Researchers studied mortality over a 20-year period in more than 5,500 men aged 45-64 with either ‘very high’ or ‘elevated’ LDL levels and no initial sign of heart disease. They were given 40mg of pravastatin daily.
They found that giving pravastatin to men with ‘very high’ LDL – above 190mg/dL – reduced 20-year mortality rates by 18%, reduced the risk of death from coronary heart disease by 28% and the risk of death by other CVD by 25%.
Treatment with pravastatin could also translate into ‘large mortality benefits’ for patients with lower ‘elevated’ LDL levels – between 155 and 190mg/dL – they added.
These findings, published in Circulation, challenge the current ‘wait and see’ approach used on younger patients with LDL elevation, they said, warning that even they are at higher long-term risk of heart disease.
Senior author Professor Kausik Ray, from Imperial College London, said: ‘For the first time, we show that statins reduce the risk of death in this specific group of people who appear largely healthy except for very high LDL levels. This legitimises current guidelines which recommend treating this population with statins.
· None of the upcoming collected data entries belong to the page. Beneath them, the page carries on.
(** [tag.find_all(nm)] *)
Definition find_all (nm : string) (n : node) : list node :=
  List.filter (named nm) (descendants n).

Definition text_of (n : node) : option string :=
  match n with
  | NavigableString s => Some s
  | Tag _ _ _ => None
  end.

(** [list(tag.strings)]: the text nodes below [n], in document order. *)
Definition strings (n : node) : list string :=
  omap text_of (descendants n).

(** [tag.string]: the single text node of [n], looked for through
    chains of only children; [None] when some level has not exactly one
    child. *)
Fixpoint string_ (n : node) : option string :=
  match n with
  | NavigableString s => Some s
  | Tag _ _ [c] => string_ c
  | Tag _ _ _ => None
  end.

(** [tag.get_text()] *)
Definition get_text (n : node) : string := PyStr.join (strings n).

(** [tag.attrs] *)
Definition attrs (n : node) : list (string * string) :=
  match n with
  | NavigableString _ => []
  | Tag _ a _ => a
  end.

(** [d.get(key)] on an attribute dictionary. *)
Fixpoint get (d : list (string * string)) (key : string) : option string :=
  match d with
  | [] => None
  | (k, v) :: r => if String.eqb k key then Some v else get r key
  end.

End Bs4.

(** ** Effects: exceptions and the actor log *)

Inductive log_arg : Type :=
  | ArgStr (s : string)
  | ArgTag (t : Bs4.node).

(** One call of [Actor.log.info] or [Actor.log.error].  The message of the
    call is [prefix] followed by the rendering of [arg]. *)
Inductive log_record : Type :=
  | LogInfo (prefix : string) (arg : log_arg)
  | LogError (prefix : string) (arg : log_arg).

(** State and exception monad: the state survives a raise, as the Python
    objects mutated before an exception do. *)
Definition ST (S A : Type) : Type := S -> result A * S.

Definition ret {S A : Type} (a : A) : ST S A := fun s => (OK a, s).

Definition raise {S A : Type} (e : exn) : ST S A := fun s => (Raise e, s).

Definition bind {S A B : Type} (m : ST S A) (k : A -> ST S B) : ST S B :=
  fun s =>
    match m s with
    | (OK a, s') => k a s'
    | (Raise e, s') => (Raise e, s')
    end.

Notation "'let*' x ':=' m 'in' k" := (bind m (fun x => k))
  (at level 10, x pattern, m at level 100, k at level 200).

Definition lift {S A : Type} (r : result A) : ST S A := fun s => (r, s).

(** [for x in xs: body] over a loop-carried value. *)
Fixpoint for_each {S A X : Type} (body : X -> A -> ST S A) (xs : list X) (a : A)
  : ST S A :=
  match xs with
  | [] => ret a
  | x :: r => let* a' := body x a in for_each body r a'
  end.

(** Computations of the parser: the state is the log. *)
Definition M (A : Type) : Type := ST (list log_record) A.

Definition log_info (prefix : string) (arg : log_arg) : M unit :=
  fun l => (OK tt, l ++ [LogInfo prefix arg]).

Definition log_error (prefix : string) (arg : log_arg) : M unit :=
  fun l => (OK tt, l ++ [LogError prefix arg]).

(** Attribute access on a value that may be [None]. *)
Definition getattr {S A : Type} (o : option A) : ST S A :=
  match o with
  | Some a => ret a
  | None => raise AttributeError
  end.

(** [d[key]] *)
Definition getitem {S : Type} (d : list (string * string)) (key : string)
  : ST S string :=
  match Bs4.get d key with
  | Some v => ret v
  | None => raise KeyError
  end.

(** ** Schemas *)

(** One entry of [properties].  [prop_type] is the value under ["type"]
    ([None] is Python's [None]); [prop_items] and [prop_format] are [None]
    when the entry has no ["items"], respectively no ["format"], key;
    [prop_items = Some r] stands for the dictionary with the single key
    ["$ref"] bound to [r]. *)
Record PropertySchema : Type := mkProperty {
  prop_type : option string;
  prop_description : string;
  prop_items : option string;
  prop_format : option string
}.

(** The [schema_dict] of [parse_page]; [required = None] when the key is
    not written.  A property name is [attribute_td.code.string], which may
    be Python's [None]: the keys are [option string]. *)
Record ObjectSchema : Type := mkObject {
  obj_type : string;
  properties : gmap (option string) PropertySchema;
  required : option (list (option string))
}.

(** ** [SIMPLE_TYPES] (lines 72-80) *)

Definition SIMPLE_TYPES : gmap string (string * option string) :=
  list_to_map
    [ ("String", ("string", None));
      ("Integer", ("integer", None));
      ("Boolean", ("boolean", None));
      ("DateTime", ("string", Some "date-time"));
      ("Datetime", ("string", Some "date-time"));
      ("Date", ("string", Some "date"));
      ("Decimal", ("number", Some "decimal")) ].

Arguments SIMPLE_TYPES : simpl never.

(** ** [dereference] (lines 83-86) *)

Definition dereference (object_name : string) : M string :=
  let* _ := log_info "Dereferencing " (ArgStr object_name) in
  ret (PyStr.lstrip "#" object_name).

Section ProgramDefs.

Context {builtins : Builtins}.

(** ** [parse_attributes_table] (lines 89-134) *)

(** Lines 104-122: the classification of the type cell.  The result is
    the triple [(prop_type, items, prop_format)] of the local variables
    after the [if]; [items = None] is the empty list they start from. *)
Definition resolve_type (type_td : Bs4.node)
  : M (option string * option string * option string) :=
  let* code := getattr (Bs4.find "code" type_td) in
  let soup_type_strings := Bs4.strings code in
  if Nat.eqb (List.length soup_type_strings) 3
     && bool_decide (soup_type_strings = ["Array["; "Object"; "]"])
  then
    let* a := getattr (Bs4.find "a" code) in
    let* href := getitem (Bs4.attrs a) "href" in
    let* prop_obj_type := dereference href in
    ret (Some "array", Some ("#/components/schemas/" +:+ prop_obj_type), None)
  else
    match soup_type_strings with
    | [tok] =>
        match SIMPLE_TYPES !! tok with
        | None =>
            let* _ := log_error "Unknow type " (ArgStr tok) in
            ret (Some "string", None, Some (str_lower tok))
        | Some (ty, fmt) => ret (Some ty, None, fmt)
        end
    | _ =>
        let* _ := log_error "Couldn't make sense of " (ArgTag type_td) in
        ret (None, None, None)
    end.

(** Lines 99-102: the visibility cell.  Returns [readonly] and whether the
    row is flagged required. *)
Definition visibility (vis_td : Bs4.node) : result (bool * bool) :=
  match Bs4.find "div" vis_td with
  | Some div =>
      match Bs4.get (Bs4.attrs div) "title" with
      | Some title =>
          let readonly := String.eqb title "Read-only attribute" in
          OK (readonly, String.eqb title "Required attribute")
      | None => Raise KeyError
      end
  | None => OK (false, false)
  end.

(** Truthiness test of line 130 on [prop_format]. *)
Definition format_key (prop_format : option string) : option string :=
  match prop_format with
  | Some f => if PyStr.truthy f then Some f else None
  | None => None
  end.

(** The loop-carried locals [properties] and [required]. *)
Record table_state : Type := mkState {
  st_properties : gmap (option string) PropertySchema;
  st_required : list (option string)
}.

(** Lines 95-131: the body of the loop over the rows. *)
Definition parse_row (tr : Bs4.node) (st : table_state) : M table_state :=
  let row_items := List.filter Bs4.has_name (Bs4.children tr) in
  match row_items with
  | [vis_td; attribute_td; type_td; desc_td] =>
      let* name_code := getattr (Bs4.find "code" attribute_td) in
      let prop_name := Bs4.string_ name_code in
      let* (readonly, is_required) := lift (visibility vis_td) in
      let required :=
        if is_required then st_required st ++ [prop_name] else st_required st in
      let* (prop_type, items, prop_format) := resolve_type type_td in
      let entry :=
        {| prop_type := prop_type;
           prop_description := Bs4.get_text desc_td;
           prop_items := items;
           prop_format := format_key prop_format |} in
      ret {| st_properties := <[prop_name := entry]> (st_properties st);
             st_required := required |}
  | _ => raise ValueError
  end.

Definition parse_attributes_table (table : Bs4.node)
  : M (gmap (option string) PropertySchema * list (option string)) :=
  let* tbody := getattr (Bs4.find "tbody" table) in
  let* st := for_each parse_row (Bs4.find_all "tr" tbody)
               {| st_properties := ∅; st_required := [] |} in
  ret (st_properties st, st_required st).

(** ** [parse_page], from the located heading text and table on
    (lines 54-69) *)

(** The [schemas] dictionary of one page, as its [items()]. *)
Definition parse_page_schemas (group_name : string) (attribs_table : Bs4.node)
  : M (list (string * ObjectSchema)) :=
  let* (properties, required) := parse_attributes_table attribs_table in
  let* name := lift (to_camel_case group_name) in
  (* [schema_dict] is stored in [schemas] before the [required] key is
     written to it; both names denote one object, so the key is part of
     the returned schema. *)
  let schema_dict :=
    {| obj_type := "object";
       properties := properties;
       required := match required with [] => None | _ => Some required end |} in
  ret [(name +:+ ".Attributes", schema_dict)].

(** ** Registry aggregation (lines 199-205) *)

(** Lines 204-205, on the dictionary [openapi_components["schemas"]]. *)
Definition insert_schema (entry : string * ObjectSchema)
  : ST (gmap string ObjectSchema) unit :=
  fun reg =>
    let '(cls_name, definition) := entry in
    match reg !! cls_name with
    | Some _ => (Raise AssertionError, reg)
    | None => (OK tt, <[cls_name := definition]> reg)
    end.

(** Lines 202-205 for the outcome of one [parse_page] call: [None] is a
    page without an attributes section. *)
Definition aggregate_page (schemas : option (list (string * ObjectSchema)))
  : ST (gmap string ObjectSchema) unit :=
  match schemas with
  | Some ((_ :: _) as its) => for_each (fun it _ => insert_schema it) its tt
  | _ => ret tt
  end.

(** The loop of line 199 over the outcomes of the pages, in order. *)
Definition aggregate (pages : list (option (list (string * ObjectSchema))))
  : ST (gmap string ObjectSchema) unit :=
  for_each (fun pg _ => aggregate_page pg) pages tt.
‘Our findings provide the first trial-based evidence to support the guidelines for treating patients with LDL above 190mg/dL and no signs of heart disease. They also suggest that we should consider prescribing statins more readily for those with elevated cholesterol levels above 155 mg/dl and who also appear otherwise healthy.
‘This is the strongest evidence yet that statins reduce the risk of heart disease and death in men with high LDL. Our study lends support to LDL's status as a major driver of heart disease risk, and suggests that even modest LDL reductions might offer significant mortality benefits in the long-term.’